ABOUT THIS TASK. The lines to reproduce from the material below are those from the one containing "(** [Value]: the" through the one containing "value : Value;", both included; write them out exactly and add nothing.

INFORMATION SHOWN.
--------------------
(** * Expression parser and evaluator of Tutorials/Week4 (expr.c)

    A shallow embedding of [src/Tutorials/Week4/src/expr.c]: the recursive
    descent parser that builds the expression tree in the C heap,
    [EvalExpression], the interpreter that walks the tree and prints one
    three-address instruction per operator node, and [ReleaseAstExpr],
    which gives the tree back.

    The C program keeps its state in globals ([tmpNo], [curToken]), in the
    heap ([malloc]ed nodes linked by pointers) and in the two output
    streams.  All of that is gathered in the record [World], and every C
    function becomes a function from a world to an [outcome].

    The file has three parts: the embedding of the program, the notions
    used to state its properties, and the properties; the last part ends
    with what holds of the program as a whole: the parser and the grammar
    of its comments, the value and the code of a tree, and the release of
    what was parsed. *)

From stdpp Require Import gmap strings list fin_maps pretty.
From Stdlib Require Import ZArith Lia.

(** * The embedding *)

(** ** Machine integers *)

(** [int] and [long] on the LP64 hosts the tutorial targets: 32 and 64
    bits, two's complement.  C leaves signed overflow undefined; on these
    hosts the sum, difference and product of two [long]s, and [tmpNo++],
    wrap around, and that is what the embedding does. *)
Definition wrap (bits z : Z) : Z :=
  ((z + 2 ^ (bits - 1)) mod 2 ^ bits - 2 ^ (bits - 1))%Z.

Definition wrap_int (z : Z) : Z := wrap 32 z.

Definition wrap_long (z : Z) : Z := wrap 64 z.

Definition INT_MIN : Z := (- 2 ^ 31)%Z.

Definition INT_MAX : Z := (2 ^ 31 - 1)%Z.

Definition LONG_MIN : Z := (- 2 ^ 63)%Z.

Definition long_add (a b : Z) : Z := wrap_long (a + b).

Definition long_sub (a b : Z) : Z := wrap_long (a - b).

Definition long_mul (a b : Z) : Z := wrap_long (a * b).

(** [a / b] on [long]: the quotient truncated towards zero.  The operation
    has no result when the divisor is zero or when the quotient is not
    representable ([LONG_MIN / -1]): C leaves both undefined and the
    division instruction of the host traps on both. *)
Definition long_div (a b : Z) : option Z :=
  if decide (b = 0%Z ∨ (a = LONG_MIN ∧ b = (-1)%Z)) then None
  else Some (Z.quot a b).

(** ** Data model *)

(** Modelled from the spec: the token kinds of the absent [lex.h] (a
    literal number, the four operators, the two parentheses, end of
    input); [TK_NA] stands for every kind the parser does not know. *)
Inductive TokenKind : Set :=
  | TK_NA | TK_ADD | TK_SUB | TK_MUL | TK_DIV
  | TK_NUM | TK_LPAREN | TK_RPAREN | TK_EOF.

#[global] Instance TokenKind_eq_dec : EqDecision TokenKind.
Proof. solve_decision. Defined.

(** [Value]: the [name] buffer and the [long numVal] that the code reads
    and writes. *)
Record Value : Set := mkValue { name : string; numVal : Z }.

(** [Token]: [curToken.kind] and [curToken.value]; the second is called
    [tokval] here, [value] being the field of the node. *)
Record Token : Set := mkToken { kind : TokenKind; tokval : Value }.

(** A pointer to a node: [NULL] or the address of a heap cell. *)
Inductive AstExprNodePtr : Set :=
  | NULL
  | Addr (l : positive).

#[global] Instance AstExprNodePtr_eq_dec : EqDecision AstExprNodePtr.
Proof. solve_decision. Defined.

(** [struct astExprNode]: [op], [value], [kids[0]] and [kids[1]]. *)
Record astExprNode : Set := mkNode {
  op : TokenKind;
  value : Value;
  kids0 : AstExprNodePtr;
  kids1 : AstExprNodePtr
}.

(** The state of the process. *)
Record World : Type := mkWorld {
  tmpNo : Z;                          (* static int tmpNo *)
  curToken : Token;                   (* the look-ahead token *)
  source : list Token;                (* tokens the lexer has yet to deliver *)
  heap : gmap positive astExprNode;   (* the malloc'ed nodes *)
  out : list string;                  (* what each EmitIR call printed *)
  err : list string                   (* the messages handed to Error *)
}.

Definition set_tmpNo (z : Z) (w : World) : World :=
  mkWorld z (curToken w) (source w) (heap w) (out w) (err w).

Definition set_token (t : Token) (s : list Token) (w : World) : World :=
  mkWorld (tmpNo w) t s (heap w) (out w) (err w).

Definition set_heap (h : gmap positive astExprNode) (w : World) : World :=
  mkWorld (tmpNo w) (curToken w) (source w) h (out w) (err w).

Definition print (s : string) (w : World) : World :=
  mkWorld (tmpNo w) (curToken w) (source w) (heap w) (out w ++ [s]) (err w).

Definition report (s : string) (w : World) : World :=
  mkWorld (tmpNo w) (curToken w) (source w) (heap w) (out w) (err w ++ [s]).

(** ** Outcomes *)

(** How a call can end other than by returning. *)
Inductive stop : Set :=
  | Exited      (* Error ended the process *)
  | Aborted     (* an assert failed *)
  | Undefined.  (* a bad pointer was followed or a division has no result *)

Inductive outcome (A : Type) : Type :=
  | Ret (a : A) (w : World)
  | Stop (s : stop) (w : World)
  | OutOfFuel.

Arguments Ret {A} a w.

Arguments Stop {A} s w.

Arguments OutOfFuel {A}.

Definition M (A : Type) : Type := World → outcome A.

Definition ret {A} (a : A) : M A := fun w => Ret a w.

Definition bind {A B} (m : M A) (k : A → M B) : M B := fun w =>
  match m w with
  | Ret a w' => k a w'
  | Stop s w' => Stop s w'
  | OutOfFuel => OutOfFuel
  end.

Notation "'let*' x ':=' m 'in' k" := (bind m (fun x => k))
  (at level 10, x name, m at level 100, k at level 200).

Definition get {A} (f : World → A) : M A := fun w => Ret (f w) w.

Definition modify (f : World → World) : M unit := fun w => Ret tt (f w).

Definition halt {A} (s : stop) : M A := fun w => Stop s w.

Definition out_of_fuel {A} : M A := fun _ => OutOfFuel.

(** [assert(c)] *)
Definition assert (c : bool) : M unit :=
  if c then ret tt else halt Aborted.

(** ** The collaborators *)

(** What expr.c takes from the headers that are not part of the file:
    the size of the [name] buffer, whether [Error] hands control back to
    its caller, and the text [Expect] reports. *)
Record Collaborators : Type := mkCollaborators {
  MAX_ID_LEN : nat;
  error_returns : bool;
  expect_message : TokenKind → string
}.

Definition eof_token : Token := mkToken TK_EOF (mkValue "" 0).

(** Modelled from the spec: the token source of the absent lexer.
    [GetToken] delivers the next token of the stream and, once the stream
    is exhausted, an end-of-input token. *)
Definition GetToken (s : list Token) : Token * list Token :=
  match s with
  | [] => (eof_token, [])
  | t :: s' => (t, s')
  end.

(** The world once the cursor has moved to the next token. *)
Definition advance (w : World) : World :=
  let '(t, s) := GetToken (source w) in set_token t s w.

(** Modelled from the spec: the [NEXT_TOKEN] macro of the absent header,
    which discards the current token and loads the next one. *)
Definition NEXT_TOKEN : M unit := modify advance.

Section Program.

Context (C : Collaborators).

(** Modelled from the spec: [Error] of the absent error.h.  The message is
    recorded; whether the call returns is the collaborator's choice. *)
Definition Error (msg : string) : M unit := fun w =>
  if error_returns C then Ret tt (report msg w)
  else Stop Exited (report msg w).

(** Modelled from the spec: [Expect] of the absent lexer interface: the
    current token must have the given kind and is then skipped; any other
    token is an error. *)
Definition Expect (tk : TokenKind) : M unit :=
  let* k := get (fun w => kind (curToken w)) in
  if decide (k = tk) then NEXT_TOKEN else Error (expect_message C tk).

(** ** expr.c *)

(** [static int NewTemp(void) { return tmpNo++; }] *)
Definition NewTemp : M Z := fun w =>
  Ret (tmpNo w) (set_tmpNo (wrap_int (tmpNo w + 1)) w).

(** [snprintf(value.name, MAX_ID_LEN, "t%d", n)] into a zeroed buffer: at
    most [MAX_ID_LEN - 1] characters are stored. *)
Definition temp_name (n : Z) : string :=
  String.substring 0 (MAX_ID_LEN C - 1) ("t" +:+ pretty n).

(** [malloc]: an address that is not in use. *)
Definition malloc : M positive := get (fun w => fresh (dom (heap w))).

(** [CreateAstExprNode]: the new cell is zeroed, then its four fields are
    set.  Both call sites pass the address of a live [Value], so the
    assertion on [pVal] holds; [malloc] is taken to succeed. *)
Definition CreateAstExprNode (tk : TokenKind) (pVal : Value)
    (left right : AstExprNodePtr) : M AstExprNodePtr :=
  let* pNode := malloc in
  let* _ := modify (fun w => set_heap (<[pNode := mkNode tk pVal left right]> (heap w)) w) in
  ret (Addr pNode).

(** Reading and writing through a node pointer.  Following [NULL] or an
    address that holds no node is undefined. *)
Definition load (p : AstExprNodePtr) : M astExprNode := fun w =>
  match p with
  | NULL => Stop Undefined w
  | Addr l =>
      match heap w !! l with
      | Some nd => Ret nd w
      | None => Stop Undefined w
      end
  end.

Definition store (p : AstExprNodePtr) (f : astExprNode → astExprNode) : M unit :=
  let* nd := load p in
  match p with
  | NULL => halt Undefined
  | Addr l => modify (fun w => set_heap (<[l := f nd]> (heap w)) w)
  end.

Definition set_kids0 (k : AstExprNodePtr) (nd : astExprNode) : astExprNode :=
  mkNode (op nd) (value nd) k (kids1 nd).

Definition set_kids1 (k : AstExprNodePtr) (nd : astExprNode) : astExprNode :=
  mkNode (op nd) (value nd) (kids0 nd) k.

Definition curKind : M TokenKind := get (fun w => kind (curToken w)).

Definition is_mop (k : TokenKind) : bool :=
  bool_decide (k = TK_MUL) || bool_decide (k = TK_DIV).

Definition is_aop (k : TokenKind) : bool :=
  bool_decide (k = TK_SUB) || bool_decide (k = TK_ADD).

(** The parser.  The C functions call each other recursively; the
    embedding counts the depth of the calls (each call and each loop
    iteration takes one unit) and gives up when the count is used up.
    [Expression_total] below shows that this never happens when the count
    is large enough for the input. *)
Fixpoint PrimaryExpression (n : nat) : M AstExprNodePtr :=
  match n with
  | O => out_of_fuel
  | S n =>
      let* k := curKind in
      if decide (k = TK_NUM) then
        let* v := get (fun w => tokval (curToken w)) in
        let* expr := CreateAstExprNode k v NULL NULL in
        let* _ := NEXT_TOKEN in
        ret expr
      else if decide (k = TK_LPAREN) then
        let* _ := NEXT_TOKEN in
        let* expr := Expression n in
        let* _ := Expect TK_RPAREN in
        ret expr
      else
        let* _ := Error "number or '(' expected" in
        ret NULL
  end

with MultiplicativeExpression (n : nat) : M AstExprNodePtr :=
  match n with
  | O => out_of_fuel
  | S n =>
      let* left := PrimaryExpression n in
      MultiplicativeExpression_while n left
  end

(** [while (curToken.kind == TK_MUL || curToken.kind == TK_DIV) { ... }] *)
with MultiplicativeExpression_while (n : nat) (left : AstExprNodePtr)
    : M AstExprNodePtr :=
  match n with
  | O => out_of_fuel
  | S n =>
      let* k := curKind in
      if is_mop k then
        let* t := NewTemp in
        let* k := curKind in
        let* expr := CreateAstExprNode k (mkValue (temp_name t) 0) NULL NULL in
        let* _ := NEXT_TOKEN in
        let* _ := store expr (set_kids0 left) in
        let* right := PrimaryExpression n in
        let* _ := store expr (set_kids1 right) in
        MultiplicativeExpression_while n expr
      else ret left
  end

with AdditiveExpression (n : nat) : M AstExprNodePtr :=
  match n with
  | O => out_of_fuel
  | S n =>
      let* left := MultiplicativeExpression n in
      AdditiveExpression_while n left
  end

(** [while (curToken.kind == TK_SUB || curToken.kind == TK_ADD) { ... }] *)
with AdditiveExpression_while (n : nat) (left : AstExprNodePtr)
    : M AstExprNodePtr :=
  match n with
  | O => out_of_fuel
  | S n =>
      let* k := curKind in
      if is_aop k then
        let* t := NewTemp in
        let* k := curKind in
        let* expr := CreateAstExprNode k (mkValue (temp_name t) 0) NULL NULL in
        let* _ := NEXT_TOKEN in
        let* _ := store expr (set_kids0 left) in
        let* right := MultiplicativeExpression n in
        let* _ := store expr (set_kids1 right) in
        AdditiveExpression_while n expr
      else ret left
  end

with Expression (n : nat) : M AstExprNodePtr :=
  match n with
  | O => out_of_fuel
  | S n => AdditiveExpression n
  end.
--------------------
ANSWER BOX.
(** [Value]: the [name] buffer and the [long numVal] that the code reads
    and writes. *)
Record Value : Set := mkValue { name : string; numVal : Z }.

(** [Token]: [curToken.kind] and [curToken.value]; the second is called
    [tokval] here, [value] being the field of the node. *)
Record Token : Set := mkToken { kind : TokenKind; tokval : Value }.

(** A pointer to a node: [NULL] or the address of a heap cell. *)
Inductive AstExprNodePtr : Set :=
  | NULL
  | Addr (l : positive).

#[global] Instance AstExprNodePtr_eq_dec : EqDecision AstExprNodePtr.
Proof. solve_decision. Defined.

(** [struct astExprNode]: [op], [value], [kids[0]] and [kids[1]]. *)
Record astExprNode : Set := mkNode {
  op : TokenKind;
  value : Value;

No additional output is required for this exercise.